Saved entries:

+--

(* ===== verification/PromptSessions.v ===== *)
(** Prompt sessions (src/server/scene/prompt_session_container.cpp,
    prompt_session_manager_impl.cpp and prompt_session_impl.cpp): which sessions
    take part in which prompt session, and the life of a prompt session. *)

From S2P Require Import Prelude.

(** ** Data: sessions and prompt sessions are known by their addresses *)
Inductive ParticipantType := helper | application | prompt_provider.
#[export] Instance ParticipantType_eq_dec : EqDecision ParticipantType.
Proof. solve_decision. Defined.

Record Participant := mkParticipant {
  prompt_session : Z;
  session : Z;
  participant_type : ParticipantType;
  insert_order : Z
}.
#[export] Instance Participant_eq_dec : EqDecision Participant.
Proof. solve_decision. Defined.

Inductive MirPromptSessionState := state_stopped | state_started | state_suspended.
#[export] Instance MirPromptSessionState_eq_dec : EqDecision MirPromptSessionState.
Proof. solve_decision. Defined.

(** The participants are kept in a boost multi-index container.  What the code
    relies on: its two range queries enumerate, in the order of the index, the
    elements with the given key. *)
Class ParticipantIndex := {
  equal_range_prompt_session : list Participant → Z → list Participant;
  equal_range_session : list Participant → Z → list Participant
}.
Class ParticipantIndexLaws `{ParticipantIndex} := {
  prompt_session_range l ps : equal_range_prompt_session l ps ≡ₚ filter (λ p, prompt_session p = ps) l;
  session_range l s : equal_range_session l s ≡ₚ filter (λ p, session p = s) l
}.

(** [states] are the states of the [PromptSessionImpl] objects, [expired] the
    sessions whose weak pointers can no longer be locked. *)
Record Prompt := mkPrompt {
  prompt_sessions : gset Z;
  participant_map : list Participant;
  insertion_order : Z;
  states : gmap Z MirPromptSessionState;
  expired : gset Z
}.

Inductive helper_call := HelperStart (s : Z) | HelperStop (s : Z) | HelperSuspend (s : Z) | HelperResume (s : Z).
Inductive prompt_obs :=
  | Helper (c : helper_call)
  | Starting (ps : Z)
  | Stopping (ps : Z)
  | Suspending (ps : Z)
  | Resuming (ps : Z)
  | ProviderAdded (ps s : Z)
  | ProviderRemoved (ps s : Z).
#[export] Instance helper_call_eq_dec : EqDecision helper_call.
Proof. solve_decision. Defined.
#[export] Instance prompt_obs_eq_dec : EqDecision prompt_obs.
Proof. solve_decision. Defined.

#[local] Abbreviation M := (prog Prompt prompt_obs).

Definition set_prompt_sessions x p := mkPrompt x (participant_map p) (insertion_order p) (states p) (expired p).
Definition set_participants x p := mkPrompt (prompt_sessions p) x (insertion_order p) (states p) (expired p).
Definition set_order x p := mkPrompt (prompt_sessions p) (participant_map p) x (states p) (expired p).
Definition set_states x p := mkPrompt (prompt_sessions p) (participant_map p) (insertion_order p) x (expired p).

(** [weak_ptr::lock] *)
Definition lock (s : Z) (p : Prompt) : option Z := if bool_decide (s ∈ expired p) then None else Some s.

(** ** PromptSessionContainer *)
Definition insert_prompt_session (ps : Z) : M unit :=
  pmodify (λ p, set_prompt_sessions ({[ps]} ∪ prompt_sessions p) p).

Definition remove_prompt_session (ps : Z) : M unit :=
  do* pmodify (λ p, set_participants (filter (λ x, prompt_session x ≠ ps) (participant_map p)) p) in
  pmodify (λ p, set_prompt_sessions (prompt_sessions p ∖ {[ps]}) p).

(** The second index is unique on session, type and prompt session. *)
Definition same_key (ps s : Z) (t : ParticipantType) (p : Participant) : bool :=
  bool_decide (prompt_session p = ps) && bool_decide (session p = s) && bool_decide (participant_type p = t).

Definition insert_participant (ps s : Z) (t : ParticipantType) : M bool :=
  let* p := pget in
  if bool_decide (ps ∈ prompt_sessions p) then
    match lock s p with
    | Some s =>
        let participant := mkParticipant ps s t (insertion_order p) in
        do* pput (set_order (uint32 (insertion_order p + 1)) p) in
        if existsb (same_key ps s t) (participant_map p) then pret false
        else do* pmodify (λ p, set_participants (participant_map p ++ [participant]) p) in pret true
    | None => pret false
    end
  else pthrow (runtime_error "Prompt Session does not exist").

Definition remove_participant (ps s : Z) (t : ParticipantType) : M bool :=
  let* p := pget in
  if existsb (same_key ps s t) (participant_map p) then
    do* pput (set_participants (filter (λ x, same_key ps s t x = false) (participant_map p)) p) in pret true
  else pret false.

(** ** PromptSessionImpl *)
Definition state_of (ps : Z) (p : Prompt) : MirPromptSessionState := default state_stopped (states p !! ps).
Definition set_state (ps : Z) (st : MirPromptSessionState) : M unit :=
  pmodify (λ p, set_states (<[ps := st]> (states p)) p).
Definition tell (helper_session : option Z) (c : Z → helper_call) : M unit :=
  match helper_session with Some s => pemit (Helper (c s)) | None => pret tt end.

Definition impl_start (ps : Z) (helper_session : option Z) : M unit :=
  let* p := pget in
  pwhen (bool_decide (state_of ps p = state_stopped))
    (do* set_state ps state_started in tell helper_session HelperStart).
Definition impl_stop (ps : Z) (helper_session : option Z) : M unit :=
  let* p := pget in
  pwhen (bool_decide (state_of ps p ≠ state_stopped))
    (do* set_state ps state_stopped in tell helper_session HelperStop).
Definition impl_suspend (ps : Z) (helper_session : option Z) : M unit :=
  let* p := pget in
  pwhen (bool_decide (state_of ps p = state_started))
    (do* set_state ps state_suspended in tell helper_session HelperSuspend).
Definition impl_resume (ps : Z) (helper_session : option Z) : M unit :=
  let* p := pget in
  pwhen (bool_decide (state_of ps p = state_suspended))
    (do* set_state ps state_started in tell helper_session HelperResume).

(** ** PromptSessionManagerImpl *)
Section manager.
Context `{ParticipantIndex}.

(** The last participant of the type that comes up, locked: null if there is
    none, or if the session is gone. *)
Definition participant_of_type (t : ParticipantType) (ps : Z) (p : Prompt) : option Z :=
  foldl (λ acc x, if bool_decide (participant_type x = t) then lock (session x) p else acc) None
    (equal_range_prompt_session (participant_map p) ps).
Definition application_for (ps : Z) (p : Prompt) : option Z := participant_of_type application ps p.
Definition helper_for (ps : Z) (p : Prompt) : option Z := participant_of_type helper ps p.

(** The providers of a prompt session that are still alive. *)
Definition providers_in (ps : Z) (p : Prompt) : list Z :=
  omap (λ x, if bool_decide (participant_type x = prompt_provider) then lock (session x) p else None)
    (equal_range_prompt_session (participant_map p) ps).

Definition stop_prompt_session_locked (ps : Z) : M unit :=
  let* p := pget in
  do* pfor (providers_in ps p) (λ participant,
    let* removed := remove_participant ps participant prompt_provider in
    pwhen removed (pemit (ProviderRemoved ps participant))) in
  let* p := pget in
  do* impl_stop ps (helper_for ps p) in
  do* remove_prompt_session ps in
  pemit (Stopping ps).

+--

The answer must consist of each line from the data that includes the string "ProviderRemoved".

  | ProviderRemoved (ps s : Z).
    pwhen removed (pemit (ProviderRemoved ps participant))) in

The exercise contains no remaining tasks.